The Aéro-Club de France () was founded as the Aéro-Club on 20 October 1898 as a society 'to encourage aerial locomotion' by Ernest Archdeacon, Léon Serpollet, Henri de la Valette, Jules Verne and his wife, André Michelin, Albert de Dion, Alberto Santos-Dumont, Henri Deutsch de la Meurthe, and Henry de La Vaulx. On 20 April 1909, its name was changed to Aéro-Club de France.

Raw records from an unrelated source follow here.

(** * Theme management of the portfolio site (assets/js/theme.js)

    A shallow embedding of the theme controller: the closure state
    [currentTheme], the [data-theme] attribute of the document root, the
    toggle buttons, [localStorage], the [prefers-color-scheme] media query and
    the events dispatched on [window].  JavaScript statements become
    computations in a small state-and-exception monad, so that [try]/[catch]
    and the order of the side effects are the ones of the source. *)

From stdpp Require Import gmap strings list fin_maps.

Open Scope string_scope.
Open Scope list_scope.

(** ** JavaScript values reaching the public API *)

(** [ThemeManager.setTheme] is reachable from any script, so its argument is
    an arbitrary JavaScript value.  Only the distinction between a primitive
    string and everything else matters to [Array.prototype.includes]. *)
Inductive JSValue : Type :=
| VUndefined
| VNull
| VBoolean (b : bool)
| VNumber (ieee754 : N)
| VBigInt (z : Z)
| VString (s : string)
| VSymbol (id : nat)
| VObject (ref : nat).

(** The exceptions the scripts can meet: those of the Web Storage API, and
    the [TypeError] of a method call on a value that has no such method. *)
Inductive Exn : Type :=
| SecurityError
| QuotaExceededError
| TypeError.

(** ** Theme constants *)

Definition THEME_KEY : string := "mms-theme-preference".

Module THEMES.
Definition SYSTEM : string := "system".
Definition LIGHT : string := "light".
Definition DARK : string := "dark".
End THEMES.

(** [Object.values(THEMES)], in property order. *)
Definition Object_values_THEMES : list string :=
  [THEMES.SYSTEM; THEMES.LIGHT; THEMES.DARK].

(** ** The browser state the script reads and writes *)

(** [localStorage]: a string-to-string map.  Touching it raises
    [SecurityError] when storage is blocked for the origin, and writing raises
    [QuotaExceededError] when no space is granted (private browsing). *)
Record Storage : Type := mkStorage {
  items : gmap string string;
  accessDenied : bool;
  quotaExceeded : bool
}.

(** The object returned by [window.matchMedia("(prefers-color-scheme: dark)")]. *)
Record MediaQueryList : Type := mkMediaQueryList {
  matches : bool;
  hasAddEventListener : bool;
  changeListeners : nat
}.

(** A [.theme-toggle] button: the [style.display] of each icon it contains
    ([None] when [querySelector] finds no such icon) and its [aria-label]. *)
Record ToggleButton : Type := mkToggleButton {
  sunIcon : option string;
  moonIcon : option string;
  systemIcon : option string;
  ariaLabel : option string
}.

(** One event dispatched on [window].  Listeners run synchronously inside
    [dispatchEvent]; [seenTheme] is the script's current mode at that moment
    (the variable [ThemeManager.getTheme()] reads, once [window.ThemeManager]
    is assigned) and [seenMarker] the root's [data-theme] at that moment. *)
Record Dispatch : Type := mkDispatch {
  evType : string;
  detailTheme : string;
  seenTheme : string;
  seenMarker : option string
}.

Record World : Type := mkWorld {
  localStorage : Storage;
  dataTheme : option string;
  currentTheme : string;
  toggleButtons : list ToggleButton;
  dispatched : list Dispatch;
  consoleWarnings : list (string * Exn);
  matchMedia : option MediaQueryList;
  clickListeners : nat
}.

(** ** Completions and the monad of statements *)

Inductive Completion (A : Type) : Type :=
| Normal (a : A)
| Throw (e : Exn).
Arguments Normal {A} a.
Arguments Throw {A} e.

Definition M (A : Type) : Type := World → Completion A * World.

#[global] Instance M_ret : MRet M := λ A a w, (Normal a, w).

#[global] Instance M_bind : MBind M := λ A B f m w,
  match m w with
  | (Normal a, w') => f a w'
  | (Throw e, w') => (Throw e, w')
  end.

(** [try { body } catch (e) { handler }] *)
Definition try_catch {A} (body : M A) (handler : Exn → M A) : M A := λ w,
  match body w with
  | (Normal a, w') => (Normal a, w')
  | (Throw e, w') => handler e w'
  end.

Definition get : M World := λ w, (Normal w, w).
Definition modify (f : World → World) : M unit := λ w, (Normal tt, f w).

(** The state a statement leaves behind. *)
Definition exec {A} (m : M A) (w : World) : World := (m w).2.

(** ** Field updates *)

Definition set_localStorage (s : Storage) (w : World) : World :=
  mkWorld s (dataTheme w) (currentTheme w) (toggleButtons w) (dispatched w)
          (consoleWarnings w) (matchMedia w) (clickListeners w).
Definition set_dataTheme (a : option string) (w : World) : World :=
  mkWorld (localStorage w) a (currentTheme w) (toggleButtons w) (dispatched w)
          (consoleWarnings w) (matchMedia w) (clickListeners w).
Definition set_currentTheme (t : string) (w : World) : World :=
  mkWorld (localStorage w) (dataTheme w) t (toggleButtons w) (dispatched w)
          (consoleWarnings w) (matchMedia w) (clickListeners w).
Definition set_toggleButtons (bs : list ToggleButton) (w : World) : World :=
  mkWorld (localStorage w) (dataTheme w) (currentTheme w) bs (dispatched w)
          (consoleWarnings w) (matchMedia w) (clickListeners w).
Definition set_dispatched (ds : list Dispatch) (w : World) : World :=
  mkWorld (localStorage w) (dataTheme w) (currentTheme w) (toggleButtons w) ds
          (consoleWarnings w) (matchMedia w) (clickListeners w).
Definition set_consoleWarnings (ws : list (string * Exn)) (w : World) : World :=
  mkWorld (localStorage w) (dataTheme w) (currentTheme w) (toggleButtons w)
          (dispatched w) ws (matchMedia w) (clickListeners w).
Definition set_matchMedia (mq : option MediaQueryList) (w : World) : World :=
  mkWorld (localStorage w) (dataTheme w) (currentTheme w) (toggleButtons w)
          (dispatched w) (consoleWarnings w) mq (clickListeners w).
Definition set_clickListeners (n : nat) (w : World) : World :=
  mkWorld (localStorage w) (dataTheme w) (currentTheme w) (toggleButtons w)
          (dispatched w) (consoleWarnings w) (matchMedia w) n.

(** ** Browser primitives *)

(** [localStorage.getItem(key)]: [None] is JavaScript's [null]. *)
Definition localStorage_getItem (key : string) : M (option string) := λ w,
  if accessDenied (localStorage w) then (Throw SecurityError, w)
  else (Normal (items (localStorage w) !! key), w).

(** [localStorage.setItem(key, value)] *)
Definition localStorage_setItem (key value : string) : M unit := λ w,
  let s := localStorage w in
  if accessDenied s then (Throw SecurityError, w)
  else if quotaExceeded s then (Throw QuotaExceededError, w)
  else (Normal tt,
        set_localStorage
          (mkStorage (<[key := value]> (items s)) (accessDenied s) (quotaExceeded s)) w).

(** [console.warn(msg, e)] *)
Definition console_warn (msg : string) (e : Exn) : M unit :=
  modify (λ w, set_consoleWarnings (consoleWarnings w ++ [(msg, e)]) w).

(** [a || b] on the result of [getItem]: [null] and the empty string are the
    falsy values a string-or-null can take. *)
Definition or_else (a : option string) (b : string) : string :=
  match a with
  | Some s => if String.eqb s "" then b else s
  | None => b
  end.

(** [root.removeAttribute("data-theme")] and [root.setAttribute("data-theme", v)] *)
Definition root_removeAttribute_dataTheme : M unit :=
  modify (set_dataTheme None).
Definition root_setAttribute_dataTheme (v : string) : M unit :=
  modify (set_dataTheme (Some v)).

(** [window.dispatchEvent(new CustomEvent(type, { detail: { theme } }))] *)
Definition window_dispatchEvent (type theme : string) : M unit :=
  modify (λ w,
    set_dispatched
      (dispatched w ++ [mkDispatch type theme (currentTheme w) (dataTheme w)]) w).

(** [Array.prototype.includes] on an array of strings: SameValueZero equates
    a string element only with an equal primitive string. *)
Definition sameValueZero_string (x : string) (v : JSValue) : bool :=
  match v with
  | VString s => String.eqb x s
  | _ => false
  end.
Definition Array_includes (xs : list string) (v : JSValue) : bool :=
  existsb (λ x, sameValueZero_string x v) xs.

(** ** The script *)

(** [getSavedTheme]: the saved preference, or ["system"] as default. *)
Definition getSavedTheme : M string :=
  try_catch
    (v ← localStorage_getItem THEME_KEY;
     mret (or_else v THEMES.SYSTEM))
    (λ e,
     console_warn "localStorage not available:" e;;
     mret THEMES.SYSTEM).

(** [saveTheme(theme)] *)
Definition saveTheme (theme : string) : M unit :=
  try_catch
    (localStorage_setItem THEME_KEY theme)
    (λ e, console_warn "Could not save theme preference:" e).

(** [getSystemTheme]: ["dark"] or ["light"], from the media query. *)
Definition getSystemTheme : M string :=
  w ← get;
  match matchMedia w with
  | Some mq => if matches mq then mret THEMES.DARK else mret THEMES.LIGHT
  | None => mret THEMES.LIGHT
  end.

(** The body of the [forEach] callback of [updateThemeToggleIcon], for one
    button; [systemPreference] is the result of [getSystemTheme()]. *)
Definition refreshToggleButton (current systemPreference : string)
    (button : ToggleButton) : ToggleButton :=
  match sunIcon button, moonIcon button with
  | Some _, Some _ =>
      let hidden := (λ _ : string, "none") <$> systemIcon button in
      let '(sun, moon, sys) :=
        if String.eqb current THEMES.SYSTEM then
          match systemIcon button with
          | Some _ => ("none", "none", Some "block")
          | None =>
              if String.eqb systemPreference THEMES.DARK
              then ("none", "block", hidden)
              else ("block", "none", hidden)
          end
        else if String.eqb current THEMES.DARK then ("none", "block", hidden)
        else ("block", "none", hidden) in
      let label :=
        if String.eqb current THEMES.SYSTEM
        then "Using system theme, click to use light theme"
        else if String.eqb current THEMES.LIGHT
        then "Using light theme, click to use dark theme"
        else "Using dark theme, click to use system theme" in
      mkToggleButton (Some sun) (Some moon) sys (Some label)
  | _, _ => button
  end.

(** [updateThemeToggleIcon] *)
Definition updateThemeToggleIcon : M unit :=
  systemPreference ← getSystemTheme;
  modify (λ w,
    set_toggleButtons
      (refreshToggleButton (currentTheme w) systemPreference <$> toggleButtons w) w).

(** [applyTheme(theme)] *)
Definition applyTheme (theme : string) : M unit :=
  (if String.eqb theme THEMES.SYSTEM
   then root_removeAttribute_dataTheme
   else root_setAttribute_dataTheme theme);;
  modify (set_currentTheme theme);;
  updateThemeToggleIcon;;
  window_dispatchEvent "themeChange" theme.

(** [cycleTheme]: system -> light -> dark -> system *)
Definition cycleTheme : M unit :=
  w ← get;
  let nextTheme :=
    if String.eqb (currentTheme w) THEMES.SYSTEM then THEMES.LIGHT
    else if String.eqb (currentTheme w) THEMES.LIGHT then THEMES.DARK
    else if String.eqb (currentTheme w) THEMES.DARK then THEMES.SYSTEM
    else THEMES.SYSTEM in
  saveTheme nextTheme;;
  applyTheme nextTheme.

(** The listener [initTheme] attaches to the media query's [change] event. *)
Definition onSystemThemeChange : M unit :=
  w ← get;
  if String.eqb (currentTheme w) THEMES.SYSTEM
  then applyTheme THEMES.SYSTEM
  else mret tt.

(** The target of a [click] event that reaches the document: an element, for
    which [closest(".theme-toggle")] finds a button or not, or a node that is
    not an element (the document itself, for a click dispatched on it), which
    has no [closest] method. *)
Inductive ClickTarget : Type :=
| NotAnElement
| AnElement (insideToggle : bool).

(** The listener [initTheme] attaches to the document's [click] event:
    calling [e.target.closest] throws when the target has no such method. *)
Definition onDocumentClick (target : ClickTarget) : M unit :=
  match target with
  | NotAnElement => λ w, (Throw TypeError, w)
  | AnElement insideToggle => if insideToggle then cycleTheme else mret tt
  end.

(** [initTheme] *)
Definition initTheme : M unit :=
  savedTheme ← getSavedTheme;
  applyTheme savedTheme;;
  w ← get;
  match matchMedia w with
  | Some mediaQuery =>
      if hasAddEventListener mediaQuery
      then modify (set_matchMedia
                     (Some (mkMediaQueryList (matches mediaQuery)
                                             (hasAddEventListener mediaQuery)
                                             (S (changeListeners mediaQuery)))))
      else mret tt
  | None => mret tt
  end;;
  modify (λ w, set_clickListeners (S (clickListeners w)) w).

(** [window.ThemeManager] *)
Module ThemeManager.
Definition getTheme (w : World) : string := currentTheme w.
Definition setTheme (theme : JSValue) : M unit :=
  if Array_includes Object_values_THEMES theme then
    match theme with
    | VString s => saveTheme s;; applyTheme s
    | _ => mret tt
    end
  else mret tt.
Definition cycleTheme : M unit := cycleTheme.
End ThemeManager.

(** ** The environment's side *)

(** Running the same listener [n] times, once per registration. *)
Fixpoint times (n : nat) (listener : M unit) : M unit :=
  match n with
  | O => mret tt
  | S k => listener;; times k listener
  end.

(** The OS appearance signal changes to [prefersDark]: the media query's
    [matches] is updated and its [change] listeners run. *)
Definition osAppearanceChange (prefersDark : bool) : M unit :=
  w ← get;
  match matchMedia w with
  | Some mq =>
      modify (set_matchMedia
                (Some (mkMediaQueryList prefersDark (hasAddEventListener mq)
                                        (changeListeners mq))));;
      times (changeListeners mq) onSystemThemeChange
  | None => mret tt
  end.

(** The state in which the script starts in a page: [currentTheme] holds its
    initialiser and nothing has been dispatched, logged or registered. *)
Definition freshSession (store : Storage) (marker : option string)
    (buttons : list ToggleButton) (mq : option MediaQueryList) : World :=
  mkWorld store marker THEMES.SYSTEM buttons [] [] mq 0.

The Aéro-Club de France originally set many of the regulations that controlled aviation in France. From its formation it also set the rules that have marked some of the 'firsts' in aviation, such as the first closed-circuit flight of over 1 km and the first helicopter flight, and has organised competitions including:
 the Prix Deutsch de la Meurthe, a challenge for dirigibles from 1901
 the Gordon Bennett Cup for fixed-wing aircraft in 1909

The club published the journal L'Aérophile from 1898 to 1947, and since 1997 publishes the magazine Aérofrance.

The Aéro-Club de France was a founding member of the International Aeronautical Federation (FAI) in 1905, a joint effort with other national associations.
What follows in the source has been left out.